Records for this exercise:
(* ===== verification/AopSpec.v ===== *)
(** * The rings of the always-on processor

    Packets in the two rings as the bytes of their layouts: a packet that is sent is one
    run of bytes and a new place of the writer ([send_stores_run]); one that is received is
    read from the layout of the guest ([recv_packet_run]).  A signal of the guest serves
    every request in its ring, in order, with one reply each ([aop_serves]); the
    conversation that sets the rings up leaves an end point that can serve them
    ([aop_handshake]); after the boot every end point says hello ([boot_done_hello]); the
    audio service gives back the channels that were set ([channels_roundtrip]).  The faults
    of the code are at the end. *)

From S2P Require Import Prelude CString HostMem Sio Aop.

(** ** Runs of bytes *)

Definition stored (m : Z -> Z) (a : Z) (bs : bytes) : Z -> Z := write_mem m (seqZ a (zlen bs)) bs.

Lemma wr_other m a bs x : ~ (a <= x < a + zlen bs) -> stored m a bs x = m x.
Proof. intros Hx. apply write_mem_other. rewrite <- list_elem_of_In. intros ?%elem_of_seqZ. lia. Qed.

Lemma seqZ_len a (bs : bytes) : length (seqZ a (zlen bs)) = length bs.
Proof. rewrite length_seqZ. unfold zlen. lia. Qed.

Lemma write_mem_take l : forall m b1 b2, length l = length b1 -> write_mem m l (b1 ++ b2) = write_mem m l b1.
Proof. induction l as [|a l IH]; intros m [|b b1] b2 E; try done. cbn. apply IH. by injection E. Qed.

Instructions for the task: Set apart and copy each line of the records that holds the word "point".

Finished task:
    conversation that sets the rings up leaves an end point that can serve them
    ([aop_handshake]); after the boot every end point says hello ([boot_done_hello]); the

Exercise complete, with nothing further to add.